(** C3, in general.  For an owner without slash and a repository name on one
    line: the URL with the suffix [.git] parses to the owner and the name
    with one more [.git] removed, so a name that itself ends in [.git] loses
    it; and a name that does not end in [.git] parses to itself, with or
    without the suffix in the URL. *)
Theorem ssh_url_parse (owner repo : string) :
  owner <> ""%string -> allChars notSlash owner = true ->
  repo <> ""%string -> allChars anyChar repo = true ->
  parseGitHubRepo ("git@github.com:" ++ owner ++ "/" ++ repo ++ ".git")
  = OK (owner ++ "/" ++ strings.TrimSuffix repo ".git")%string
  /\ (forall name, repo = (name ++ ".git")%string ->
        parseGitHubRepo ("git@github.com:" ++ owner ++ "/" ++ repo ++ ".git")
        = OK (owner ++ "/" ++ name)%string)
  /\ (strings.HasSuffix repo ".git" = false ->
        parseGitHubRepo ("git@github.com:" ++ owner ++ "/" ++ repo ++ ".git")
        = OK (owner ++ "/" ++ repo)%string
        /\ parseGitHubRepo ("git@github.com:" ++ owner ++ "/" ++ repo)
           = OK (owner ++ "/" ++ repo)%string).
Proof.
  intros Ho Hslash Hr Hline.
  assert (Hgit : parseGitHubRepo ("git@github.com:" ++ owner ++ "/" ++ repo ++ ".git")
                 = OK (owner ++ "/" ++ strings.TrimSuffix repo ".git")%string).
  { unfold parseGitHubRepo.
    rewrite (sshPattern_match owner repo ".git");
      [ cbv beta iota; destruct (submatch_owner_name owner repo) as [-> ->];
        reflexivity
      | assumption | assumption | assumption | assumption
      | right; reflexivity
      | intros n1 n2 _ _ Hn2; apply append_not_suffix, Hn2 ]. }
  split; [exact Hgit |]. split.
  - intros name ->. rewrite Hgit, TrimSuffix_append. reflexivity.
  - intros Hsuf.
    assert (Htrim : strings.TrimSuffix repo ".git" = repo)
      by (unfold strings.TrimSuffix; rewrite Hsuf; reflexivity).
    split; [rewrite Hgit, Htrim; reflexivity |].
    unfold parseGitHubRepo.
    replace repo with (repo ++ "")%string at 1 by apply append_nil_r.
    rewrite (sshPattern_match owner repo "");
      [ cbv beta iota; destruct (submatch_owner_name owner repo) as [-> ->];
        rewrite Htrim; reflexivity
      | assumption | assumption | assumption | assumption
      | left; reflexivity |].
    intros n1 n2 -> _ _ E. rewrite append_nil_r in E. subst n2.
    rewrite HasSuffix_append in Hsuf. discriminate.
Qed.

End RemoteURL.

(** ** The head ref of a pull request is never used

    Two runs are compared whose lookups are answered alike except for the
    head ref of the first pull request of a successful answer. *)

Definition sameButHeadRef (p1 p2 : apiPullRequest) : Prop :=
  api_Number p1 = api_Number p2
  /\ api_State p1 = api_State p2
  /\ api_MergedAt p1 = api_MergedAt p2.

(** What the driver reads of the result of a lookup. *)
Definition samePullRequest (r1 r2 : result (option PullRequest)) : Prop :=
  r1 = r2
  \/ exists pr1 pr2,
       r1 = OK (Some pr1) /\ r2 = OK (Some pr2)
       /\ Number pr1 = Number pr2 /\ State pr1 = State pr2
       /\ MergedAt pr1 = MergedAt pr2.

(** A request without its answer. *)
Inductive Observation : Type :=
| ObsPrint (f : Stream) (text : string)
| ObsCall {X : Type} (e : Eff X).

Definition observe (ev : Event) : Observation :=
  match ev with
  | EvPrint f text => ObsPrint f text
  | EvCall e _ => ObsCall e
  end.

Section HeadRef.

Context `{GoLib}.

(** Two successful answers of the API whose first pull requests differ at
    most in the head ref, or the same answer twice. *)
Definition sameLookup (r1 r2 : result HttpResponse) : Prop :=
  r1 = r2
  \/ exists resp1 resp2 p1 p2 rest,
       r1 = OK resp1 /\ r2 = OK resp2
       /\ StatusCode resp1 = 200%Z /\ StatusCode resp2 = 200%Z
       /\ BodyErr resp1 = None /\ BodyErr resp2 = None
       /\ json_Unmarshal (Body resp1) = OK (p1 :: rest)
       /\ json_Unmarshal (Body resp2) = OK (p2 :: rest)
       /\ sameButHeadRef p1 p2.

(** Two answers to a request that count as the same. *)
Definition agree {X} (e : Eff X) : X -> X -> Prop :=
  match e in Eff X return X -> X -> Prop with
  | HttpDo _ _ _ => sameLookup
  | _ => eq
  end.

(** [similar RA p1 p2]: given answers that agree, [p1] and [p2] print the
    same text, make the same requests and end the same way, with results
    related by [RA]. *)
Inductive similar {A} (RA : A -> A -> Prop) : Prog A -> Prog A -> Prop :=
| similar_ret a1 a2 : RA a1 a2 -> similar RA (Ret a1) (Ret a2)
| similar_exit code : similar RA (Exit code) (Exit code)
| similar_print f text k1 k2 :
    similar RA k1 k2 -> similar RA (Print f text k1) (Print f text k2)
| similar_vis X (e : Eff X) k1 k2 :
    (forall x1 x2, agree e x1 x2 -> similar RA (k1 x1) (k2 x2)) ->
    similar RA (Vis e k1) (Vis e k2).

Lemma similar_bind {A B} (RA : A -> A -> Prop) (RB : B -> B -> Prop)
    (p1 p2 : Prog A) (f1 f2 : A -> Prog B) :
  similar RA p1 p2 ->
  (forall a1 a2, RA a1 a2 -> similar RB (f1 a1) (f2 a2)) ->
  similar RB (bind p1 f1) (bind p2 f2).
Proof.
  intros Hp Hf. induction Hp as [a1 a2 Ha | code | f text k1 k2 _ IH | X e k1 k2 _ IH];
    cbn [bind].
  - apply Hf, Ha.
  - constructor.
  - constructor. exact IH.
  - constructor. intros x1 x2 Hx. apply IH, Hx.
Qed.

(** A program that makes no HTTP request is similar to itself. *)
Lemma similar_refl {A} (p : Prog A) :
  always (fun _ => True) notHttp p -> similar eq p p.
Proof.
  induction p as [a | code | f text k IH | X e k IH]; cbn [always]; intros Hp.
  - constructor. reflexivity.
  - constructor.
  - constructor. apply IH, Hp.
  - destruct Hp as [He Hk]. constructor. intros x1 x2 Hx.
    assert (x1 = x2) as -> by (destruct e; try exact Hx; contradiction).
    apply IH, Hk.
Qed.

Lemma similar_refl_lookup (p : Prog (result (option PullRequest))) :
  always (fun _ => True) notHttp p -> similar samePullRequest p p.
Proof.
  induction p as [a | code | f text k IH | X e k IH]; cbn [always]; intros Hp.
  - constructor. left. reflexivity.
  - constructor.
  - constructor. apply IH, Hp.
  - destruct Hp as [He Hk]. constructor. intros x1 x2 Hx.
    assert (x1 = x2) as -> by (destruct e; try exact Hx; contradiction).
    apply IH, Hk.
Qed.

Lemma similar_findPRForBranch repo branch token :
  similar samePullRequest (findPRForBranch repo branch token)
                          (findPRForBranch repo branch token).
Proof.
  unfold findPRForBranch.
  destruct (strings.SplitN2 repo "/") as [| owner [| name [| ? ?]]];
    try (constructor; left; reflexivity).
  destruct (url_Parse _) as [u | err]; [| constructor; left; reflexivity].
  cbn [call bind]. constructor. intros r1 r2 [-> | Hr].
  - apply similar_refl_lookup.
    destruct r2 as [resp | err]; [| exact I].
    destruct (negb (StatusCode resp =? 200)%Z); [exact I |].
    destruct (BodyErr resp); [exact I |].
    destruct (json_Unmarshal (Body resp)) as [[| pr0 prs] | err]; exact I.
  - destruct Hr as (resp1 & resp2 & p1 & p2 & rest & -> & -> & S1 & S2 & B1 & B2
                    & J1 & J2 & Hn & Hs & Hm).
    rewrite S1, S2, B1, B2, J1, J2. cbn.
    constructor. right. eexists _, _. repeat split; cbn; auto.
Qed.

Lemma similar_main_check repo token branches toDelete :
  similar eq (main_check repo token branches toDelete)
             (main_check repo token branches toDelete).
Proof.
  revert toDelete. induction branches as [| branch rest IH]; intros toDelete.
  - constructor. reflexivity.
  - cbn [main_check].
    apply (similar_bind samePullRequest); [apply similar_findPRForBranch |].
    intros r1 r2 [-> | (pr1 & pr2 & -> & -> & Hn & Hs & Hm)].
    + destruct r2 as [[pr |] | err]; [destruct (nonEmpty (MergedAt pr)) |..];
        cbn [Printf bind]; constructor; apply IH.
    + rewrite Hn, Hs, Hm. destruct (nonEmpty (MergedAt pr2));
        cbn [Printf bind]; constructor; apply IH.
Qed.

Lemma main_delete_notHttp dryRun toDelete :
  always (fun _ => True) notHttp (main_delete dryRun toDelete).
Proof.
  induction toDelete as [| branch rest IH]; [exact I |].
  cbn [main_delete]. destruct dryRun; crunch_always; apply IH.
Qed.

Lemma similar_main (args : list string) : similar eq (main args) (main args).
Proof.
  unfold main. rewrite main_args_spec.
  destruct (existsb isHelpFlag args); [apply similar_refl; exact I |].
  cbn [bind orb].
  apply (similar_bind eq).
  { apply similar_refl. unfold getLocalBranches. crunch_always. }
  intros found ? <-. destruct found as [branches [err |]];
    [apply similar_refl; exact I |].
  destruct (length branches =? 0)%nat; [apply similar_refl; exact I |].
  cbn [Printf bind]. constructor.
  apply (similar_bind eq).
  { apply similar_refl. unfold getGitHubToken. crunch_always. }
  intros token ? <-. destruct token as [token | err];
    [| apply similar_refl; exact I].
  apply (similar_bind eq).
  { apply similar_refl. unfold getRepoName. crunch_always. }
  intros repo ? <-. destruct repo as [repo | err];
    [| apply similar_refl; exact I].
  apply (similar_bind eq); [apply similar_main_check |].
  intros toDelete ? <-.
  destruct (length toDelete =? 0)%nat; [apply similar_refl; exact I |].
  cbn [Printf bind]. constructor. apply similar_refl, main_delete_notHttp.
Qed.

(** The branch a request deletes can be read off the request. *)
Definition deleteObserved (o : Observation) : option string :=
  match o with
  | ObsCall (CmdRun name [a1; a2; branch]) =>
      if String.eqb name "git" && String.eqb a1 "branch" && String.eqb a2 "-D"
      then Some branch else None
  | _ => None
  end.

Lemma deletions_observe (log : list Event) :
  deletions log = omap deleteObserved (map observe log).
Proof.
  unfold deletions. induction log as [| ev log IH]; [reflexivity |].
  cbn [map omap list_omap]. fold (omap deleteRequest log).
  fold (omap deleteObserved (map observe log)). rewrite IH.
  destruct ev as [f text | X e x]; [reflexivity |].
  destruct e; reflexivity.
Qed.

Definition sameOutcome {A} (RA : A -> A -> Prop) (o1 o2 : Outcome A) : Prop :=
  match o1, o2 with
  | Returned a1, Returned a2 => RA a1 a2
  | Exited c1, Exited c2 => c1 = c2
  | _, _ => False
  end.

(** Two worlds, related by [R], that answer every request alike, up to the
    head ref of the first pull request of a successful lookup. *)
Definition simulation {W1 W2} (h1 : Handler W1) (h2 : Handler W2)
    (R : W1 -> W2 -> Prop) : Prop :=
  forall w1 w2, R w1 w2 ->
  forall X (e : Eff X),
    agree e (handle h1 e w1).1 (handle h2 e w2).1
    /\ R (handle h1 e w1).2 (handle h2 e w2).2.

...

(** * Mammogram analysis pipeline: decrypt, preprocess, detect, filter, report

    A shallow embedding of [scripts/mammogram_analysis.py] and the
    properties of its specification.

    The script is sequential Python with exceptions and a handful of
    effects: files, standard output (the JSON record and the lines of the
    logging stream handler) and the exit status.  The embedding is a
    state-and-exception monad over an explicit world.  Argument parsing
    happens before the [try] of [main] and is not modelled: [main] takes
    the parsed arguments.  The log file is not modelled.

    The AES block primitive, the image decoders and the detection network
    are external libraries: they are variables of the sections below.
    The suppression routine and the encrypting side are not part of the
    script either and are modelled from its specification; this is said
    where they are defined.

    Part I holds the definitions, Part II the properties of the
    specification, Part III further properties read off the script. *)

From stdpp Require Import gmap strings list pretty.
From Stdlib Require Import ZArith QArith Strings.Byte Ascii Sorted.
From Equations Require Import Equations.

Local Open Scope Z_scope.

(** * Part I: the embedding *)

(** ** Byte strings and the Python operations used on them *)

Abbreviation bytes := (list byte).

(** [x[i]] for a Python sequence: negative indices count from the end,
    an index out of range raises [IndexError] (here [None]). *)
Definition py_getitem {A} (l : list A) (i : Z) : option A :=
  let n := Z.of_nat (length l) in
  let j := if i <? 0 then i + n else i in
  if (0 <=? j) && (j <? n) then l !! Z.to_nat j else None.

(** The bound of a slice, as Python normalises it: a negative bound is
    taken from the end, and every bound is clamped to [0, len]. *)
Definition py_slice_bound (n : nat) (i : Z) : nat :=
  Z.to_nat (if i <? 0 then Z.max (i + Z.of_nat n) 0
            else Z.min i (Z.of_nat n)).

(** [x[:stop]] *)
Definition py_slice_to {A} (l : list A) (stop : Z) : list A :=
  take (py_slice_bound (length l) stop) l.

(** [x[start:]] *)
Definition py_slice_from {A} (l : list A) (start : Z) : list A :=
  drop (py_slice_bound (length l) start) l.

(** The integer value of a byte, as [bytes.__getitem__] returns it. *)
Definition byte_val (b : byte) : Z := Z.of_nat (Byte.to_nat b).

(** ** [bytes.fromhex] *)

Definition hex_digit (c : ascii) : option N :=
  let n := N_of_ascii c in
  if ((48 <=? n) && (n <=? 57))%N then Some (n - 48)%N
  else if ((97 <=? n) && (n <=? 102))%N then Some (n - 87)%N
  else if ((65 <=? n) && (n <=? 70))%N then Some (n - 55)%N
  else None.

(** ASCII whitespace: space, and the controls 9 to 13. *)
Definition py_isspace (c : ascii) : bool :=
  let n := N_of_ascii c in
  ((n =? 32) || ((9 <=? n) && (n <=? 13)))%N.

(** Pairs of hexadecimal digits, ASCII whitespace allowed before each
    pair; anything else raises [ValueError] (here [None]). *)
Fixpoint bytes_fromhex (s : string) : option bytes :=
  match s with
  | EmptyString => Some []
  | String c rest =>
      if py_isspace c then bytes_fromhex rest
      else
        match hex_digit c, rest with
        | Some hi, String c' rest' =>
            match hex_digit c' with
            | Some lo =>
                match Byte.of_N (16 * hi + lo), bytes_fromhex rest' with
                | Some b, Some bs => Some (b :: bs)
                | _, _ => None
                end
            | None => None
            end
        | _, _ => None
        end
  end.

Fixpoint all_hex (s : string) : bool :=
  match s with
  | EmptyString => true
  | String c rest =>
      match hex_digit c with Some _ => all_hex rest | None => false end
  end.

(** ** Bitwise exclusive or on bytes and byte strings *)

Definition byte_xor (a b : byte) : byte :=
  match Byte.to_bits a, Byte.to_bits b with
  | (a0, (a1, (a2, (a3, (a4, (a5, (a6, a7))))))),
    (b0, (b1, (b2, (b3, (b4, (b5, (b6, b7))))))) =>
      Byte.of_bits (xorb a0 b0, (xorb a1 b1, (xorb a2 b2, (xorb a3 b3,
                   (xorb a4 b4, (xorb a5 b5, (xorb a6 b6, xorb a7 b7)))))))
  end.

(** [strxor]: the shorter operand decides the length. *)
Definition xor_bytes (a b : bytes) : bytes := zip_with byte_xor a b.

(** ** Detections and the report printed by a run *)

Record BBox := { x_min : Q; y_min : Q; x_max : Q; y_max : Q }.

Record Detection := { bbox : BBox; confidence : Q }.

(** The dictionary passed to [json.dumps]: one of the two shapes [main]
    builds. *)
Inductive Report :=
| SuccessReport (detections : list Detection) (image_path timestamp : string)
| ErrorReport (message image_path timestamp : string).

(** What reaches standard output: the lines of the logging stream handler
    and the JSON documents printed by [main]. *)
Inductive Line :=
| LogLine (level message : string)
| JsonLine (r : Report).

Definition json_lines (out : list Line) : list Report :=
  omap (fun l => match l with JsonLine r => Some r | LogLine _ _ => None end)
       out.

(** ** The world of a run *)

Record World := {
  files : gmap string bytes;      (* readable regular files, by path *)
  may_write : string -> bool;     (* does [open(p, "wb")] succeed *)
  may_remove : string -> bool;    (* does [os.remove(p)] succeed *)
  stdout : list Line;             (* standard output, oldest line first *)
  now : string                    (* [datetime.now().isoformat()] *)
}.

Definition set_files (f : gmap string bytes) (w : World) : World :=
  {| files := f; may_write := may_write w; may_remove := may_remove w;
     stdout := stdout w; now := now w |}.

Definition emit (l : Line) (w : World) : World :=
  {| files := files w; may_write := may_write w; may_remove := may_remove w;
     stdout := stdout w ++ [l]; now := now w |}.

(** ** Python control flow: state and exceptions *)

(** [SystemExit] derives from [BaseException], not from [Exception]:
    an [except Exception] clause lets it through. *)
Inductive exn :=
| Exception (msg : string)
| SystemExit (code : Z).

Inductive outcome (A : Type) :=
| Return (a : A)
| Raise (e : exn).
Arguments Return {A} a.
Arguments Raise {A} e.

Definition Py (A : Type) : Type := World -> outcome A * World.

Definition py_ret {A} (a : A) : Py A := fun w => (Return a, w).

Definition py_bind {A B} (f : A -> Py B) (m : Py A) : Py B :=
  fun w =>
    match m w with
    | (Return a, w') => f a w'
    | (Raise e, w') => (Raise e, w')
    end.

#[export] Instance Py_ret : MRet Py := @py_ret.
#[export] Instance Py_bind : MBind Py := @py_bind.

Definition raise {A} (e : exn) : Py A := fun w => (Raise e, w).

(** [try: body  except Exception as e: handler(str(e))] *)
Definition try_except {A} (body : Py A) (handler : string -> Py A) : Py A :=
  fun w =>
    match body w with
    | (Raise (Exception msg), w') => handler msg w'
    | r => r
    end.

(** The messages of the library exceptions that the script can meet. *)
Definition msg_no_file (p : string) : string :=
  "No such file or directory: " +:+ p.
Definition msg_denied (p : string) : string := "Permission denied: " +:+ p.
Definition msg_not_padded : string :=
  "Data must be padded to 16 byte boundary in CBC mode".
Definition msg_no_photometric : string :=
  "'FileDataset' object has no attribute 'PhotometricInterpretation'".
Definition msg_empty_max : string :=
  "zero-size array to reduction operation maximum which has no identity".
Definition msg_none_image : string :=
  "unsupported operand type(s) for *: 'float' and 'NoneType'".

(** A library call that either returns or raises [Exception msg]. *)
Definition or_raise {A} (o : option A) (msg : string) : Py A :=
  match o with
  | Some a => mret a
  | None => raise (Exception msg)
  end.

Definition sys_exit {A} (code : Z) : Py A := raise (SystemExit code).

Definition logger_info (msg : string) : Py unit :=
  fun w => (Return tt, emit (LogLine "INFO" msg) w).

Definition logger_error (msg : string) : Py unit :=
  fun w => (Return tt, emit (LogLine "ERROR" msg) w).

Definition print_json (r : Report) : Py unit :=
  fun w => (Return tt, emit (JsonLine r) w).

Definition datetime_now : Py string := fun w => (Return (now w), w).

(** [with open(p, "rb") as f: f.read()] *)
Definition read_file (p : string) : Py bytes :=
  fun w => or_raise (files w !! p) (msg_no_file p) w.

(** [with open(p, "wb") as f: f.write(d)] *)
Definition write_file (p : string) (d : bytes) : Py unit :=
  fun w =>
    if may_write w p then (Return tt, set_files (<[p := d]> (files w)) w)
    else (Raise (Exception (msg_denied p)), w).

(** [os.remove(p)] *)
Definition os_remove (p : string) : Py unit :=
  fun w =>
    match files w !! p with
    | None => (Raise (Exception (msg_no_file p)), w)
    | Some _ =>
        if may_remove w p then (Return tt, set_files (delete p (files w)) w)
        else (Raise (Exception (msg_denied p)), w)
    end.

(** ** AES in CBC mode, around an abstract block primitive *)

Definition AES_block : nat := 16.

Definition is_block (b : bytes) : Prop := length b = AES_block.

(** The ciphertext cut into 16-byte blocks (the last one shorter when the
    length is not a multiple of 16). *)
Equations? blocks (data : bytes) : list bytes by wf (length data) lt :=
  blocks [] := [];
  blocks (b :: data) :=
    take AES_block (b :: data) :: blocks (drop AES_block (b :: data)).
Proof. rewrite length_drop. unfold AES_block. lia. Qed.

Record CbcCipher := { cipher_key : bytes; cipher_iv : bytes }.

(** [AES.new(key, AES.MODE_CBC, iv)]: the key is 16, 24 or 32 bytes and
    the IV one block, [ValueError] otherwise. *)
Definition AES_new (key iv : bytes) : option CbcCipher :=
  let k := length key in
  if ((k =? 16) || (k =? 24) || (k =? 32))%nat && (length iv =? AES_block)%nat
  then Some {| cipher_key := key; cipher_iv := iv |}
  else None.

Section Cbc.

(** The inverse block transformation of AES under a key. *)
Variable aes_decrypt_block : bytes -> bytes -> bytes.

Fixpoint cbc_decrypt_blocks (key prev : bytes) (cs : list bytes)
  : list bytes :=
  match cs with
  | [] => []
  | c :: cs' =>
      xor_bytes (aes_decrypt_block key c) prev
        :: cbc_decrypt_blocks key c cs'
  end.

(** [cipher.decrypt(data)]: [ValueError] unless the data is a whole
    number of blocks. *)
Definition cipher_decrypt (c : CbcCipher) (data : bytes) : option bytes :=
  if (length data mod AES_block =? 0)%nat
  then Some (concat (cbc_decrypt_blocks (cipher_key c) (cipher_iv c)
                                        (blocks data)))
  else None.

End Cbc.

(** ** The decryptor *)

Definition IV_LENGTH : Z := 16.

**Exercise**
Search the preceding listing for "that" and extract every line where it is found.

**Expected answer**
    with one more [.git] removed, so a name that itself ends in [.git] loses
    it; and a name that does not end in [.git] parses to itself, with or
(** Two answers to a request that count as the same. *)
(** [similar RA p1 p2]: given answers that agree, [p1] and [p2] print the
(** A program that makes no HTTP request is similar to itself. *)
(** Two worlds, related by [R], that answer every request alike, up to the
(** The messages of the library exceptions that the script can meet. *)
(** A library call that either returns or raises [Exception msg]. *)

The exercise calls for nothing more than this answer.